Antisocial Personality Disorder: Definition, Symptoms, and Treatments

Ever heard about people who like manipulating, deceiving, and hurting others without feeling remorse? They may show classic cases of antisocial personality disorder (ASPD). Each person can show variations in his or her antisocial behaviors, but we often lump them together under the name “sociopaths.”

This chronic personality disorder often becomes a convenient background for pop cultures, such as in movies about serial killers. However, movies don’t give complete explanations about how this disorder affects real-life sufferers. Here is everything you need to know about ASPD.

Definition of Antisocial Personality Disorder

The newest version of DSM (Diagnostic and Statistical Manual of Mental Disorders) describes antisocial personality disorder as habitual disregards of other people’s rights and considerations, without regrets. They tend to act in violent, aggressive, or nonmoral behaviors, without thinking about how they will affect others.

You cannot confuse the words “antisocial personality disorder” with “antisocial behavior,” because they have different characteristics. People with antisocial behavior tends to be against societal rules and norms and often isolate themselves. Meanwhile, people with ASPD may follow society’s expectations. They can be friendly, cordial, and highly-functioning, but the goal is to manipulate others and gain personal benefits.

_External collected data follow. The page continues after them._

(** * buffered-csv: the buffered CSV writer of [lib/File.js]

    A shallow embedding of [lib/File.js] and the properties of its
    buffering, rendering and life cycle.

    Modelling choices, all read off the source:
    - JavaScript strings are [string]; a character stands for a code unit.
    - An object used as a map ([this.fields], a row given as an object) is
      a plain object: the association list of its own properties in
      insertion order, with [Object.prototype] behind it.  [Object.keys]
      lists the keys that are array indices first, in ascending order, and
      then the other keys in insertion order; a read [obj[name]] that finds
      no own property finds the member of [Object.prototype] of that name,
      when there is one.
    - The writer looks at a cell value only through [=== undefined],
      [=== null], its [toString] member and the conversion to text that
      [join] makes, so a value is [undefined], [null], a string, or anything
      else seen through the text its [toString()] returns and the text
      [join] gives it, either of which can be missing.
    - An exception leaves every assignment made before it in place, so an
      operation returns the final object, the effects it issued and either
      the exception or a value.
    - The file system, the timers and the listeners are outside: a call to
      them is an entry of the trace, also when the call throws, and what
      they answer comes from [Env].  Which arguments [fs.writeFile] and
      [fs.appendFile] refuse before they start writing is the validation
      Node makes of the encoding and of the path.  A listener, and a [path]
      given as a function, are taken to return. *)

From Stdlib Require Import String Ascii List ZArith Bool Lia Sorted.
Import ListNotations.
Open Scope string_scope.

(** ** Strings: [String.prototype.replace] with a string pattern *)

Fixpoint string_drop (n : nat) (s : string) : string :=
  match n, s with
  | O, _ => s
  | S n', String _ s' => string_drop n' s'
  | S _, EmptyString => EmptyString
  end.

(** [split_first pat s]: the text before and after the leftmost occurrence
    of [pat] in [s] ([indexOf]); the empty pattern occurs at position 0. *)
Fixpoint split_first (pat s : string) : option (string * string) :=
  if String.prefix pat s then Some (EmptyString, string_drop (String.length pat) s)
  else match s with
       | EmptyString => None
       | String c s' =>
           match split_first pat s' with
           | Some (before, after) => Some (String c before, after)
           | None => None
           end
       end.

(** GetSubstitution of ECMA-262 for a match without capture groups:
    [$$] is a dollar, [$&] the matched text, [$`] the text before the match
    and [$'] the text after it; any other character, a dollar included,
    stands for itself. *)
Fixpoint GetSubstitution (matched before after replacement : string) : string :=
  match replacement with
  | EmptyString => EmptyString
  | String "$" (String "$" r) => String "$" (GetSubstitution matched before after r)
  | String "$" (String "&" r) => matched ++ GetSubstitution matched before after r
  | String "$" (String "`" r) => before ++ GetSubstitution matched before after r
  | String "$" (String "'" r) => after ++ GetSubstitution matched before after r
  | String c r => String c (GetSubstitution matched before after r)
  end.

(** [s.replace(pat, replacement)] for a string [pat]: the leftmost occurrence
    only. *)
Definition String_replace (s pat replacement : string) : string :=
  match split_first pat s with
  | None => s
  | Some (before, after) =>
      before ++ GetSubstitution pat before after replacement ++ after
  end.

(** ** Values, rows and the object *)

(** [VOther str] is a value that [join] converts to text with its own
    [toString]: a number, a boolean, a function, an ordinary object.  [str]
    is that text; [None] is a value with neither a [toString] nor a
    conversion, as [Object.create(null)].  [VExotic member text] is a value
    for which the two differ: [member] is what its [toString()] returns
    ([None]: it has no such member) and [text] is what [join] makes of it
    ([None]: the conversion throws).  A Symbol has a [toString] and no
    conversion; an object with a [valueOf] and without [toString] has a
    conversion and no [toString]. *)
Inductive value : Type :=
| VUndefined
| VNull
| VString (s : string)
| VOther (str : option string)
| VExotic (member : option string) (text : option string).

(** The member [value.toString]: [None] is [undefined]. *)
Definition toString_member (v : value) : option string :=
  match v with
  | VString s => Some s
  | VOther str => str
  | VExotic member _ => member
  | VUndefined | VNull => None
  end.

(** What [add] can be called with.  [DArray items] is an array without
    holes; [DObject props] is a plain object, its own enumerable properties
    in the order they were added. *)
Inductive jsdata : Type :=
| DUndefined
| DNull
| DBoolean (b : bool)
| DNumber (z : Z)
| DString (s : string)
| DFunction
| DArray (items : list value)
| DObject (props : list (string * value)).

Inductive jstype : Type :=
| TyUndefined | TyObject | TyBoolean | TyNumber | TyString | TyFunction.

Definition typeof (d : jsdata) : jstype :=
  match d with
  | DUndefined => TyUndefined
  | DNull => TyObject
  | DBoolean _ => TyBoolean
  | DNumber _ => TyNumber
  | DString _ => TyString
  | DFunction => TyFunction
  | DArray _ => TyObject
  | DObject _ => TyObject
  end.

Definition jstype_eqb (a b : jstype) : bool :=
  match a, b with
  | TyUndefined, TyUndefined | TyObject, TyObject | TyBoolean, TyBoolean
  | TyNumber, TyNumber | TyString, TyString | TyFunction, TyFunction => true
  | _, _ => false
  end.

The popular term for people with ASPD is “sociopath,” but it usually refers to the most extreme form of dangerous and aggressive behaviors. According to DSM-V, people with ASPD can only get an official diagnosis at the age of 18. The onset may appear years before that, but if the person breaks the law, his or her behaviors will be grouped under the term “Conduct Disorder” in the report.

Symptoms of Antisocial Personality Disorder

Antisocial personality disorder symptoms can appear during adolescent years, usually around 13 to 15 years old. Psychiatrists and psychologists can suspect ASPD when a person displays seven behaviors, which are:

  • Manipulating, deceiving, and lying for amusements or personal profits
  • Repeatedly engaging in destructive behaviors and/or lead to arrests
  • Constant aggression and irritability
  • Impulsive behaviors
  • Absence of responsibility
  • Lack of remorse and empathy
  • Engaging in acts that are dangerous for self and others

The person diagnosed with ASPD must have had Conduct Disorder reports since the age of 15. If the behaviors are the results of other disorders, such as bipolar disorder or schizophrenia, they cannot be diagnosed as ASPD.

Causes and Risk Factors

Unfortunately, researchers still cannot pinpoint the exact causes of antisocial personality disorder. However, there are possibilities of internal and external risk factors.

Internal factors may include:

  • Genetic

Studies have shown that people with genetic defects in their brain (the parietal and frontal lobes) often show impulsive and reckless behaviors. They also tend to be more callous and impassive.

  • Birth orders

According to reports by MSD Manuals, antisocial personality disorder often happens to the first-degree relatives of people with sociopathy. For example, if a person developed this disorder, his or her first child may develop the same thing.

  • Sex

In the US, about three percent of the male population developed ASPD, compared to only one percent of the female population.

External factors may include:

  • Bad education

Children who received poor education in things such as manner, empathy, and discipline tend to develop ASDP easier.

  • Negative role models

Children are known as strong imitators. Negative role models can affect how they behave during their formative years.

  • Trauma

Traumatic situations, such as abuses or crimes, can develop twisted views toward normal social relationships. If not treated, it can lead to people developing ASPD.

Even without a diagnosis, parents or guardians should notice the early signs of ASPD. They may only receive a formal diagnosis at 18, but kids with ASDP tendency may show the symptoms since the age of 11.

Treatment for Antisocial Personality Disorder

Many people who develop ASPD tend to receive a late diagnosis. Consequently, they may seek help at a later age, such as during their early 20s, which makes the treatment more difficult. Otherwise, younger individuals depend on parents or guardians to notice the symptoms and take them to psychiatrists.

DSM-V does not describe specific treatment methods for ASPD, because each person requires unique, personalized treatment. Depending on the client’s history, therapists or psychiatrists may combine several treatments for antisocial personality disorder.

For example, if a person commits behaviors that land him or her prison terms, he or she will get a psychiatric evaluation and special monitoring. Teenagers who show these traits may be included in special youth educational programs. Parents, guardians, therapists, and public officials must partner to keep people with ASDP from harming others.

Depending on the symptoms, medications may be necessary. Antipsychotic medication, such as clozapine, is a popular, prescribed drug for controlling extreme ASPD behaviors.

Conclusion

While antisocial personality disorder can only be diagnosed when someone is 18, the signs may appear earlier in life. An antisocial personality disorder is a difficult condition to treat because people who have it think of themselves as “above” everyone else. Parents, guardians, teachers, or loved ones must be aware of these signs. Awareness is the key to find the best solutions for possible risky behaviors.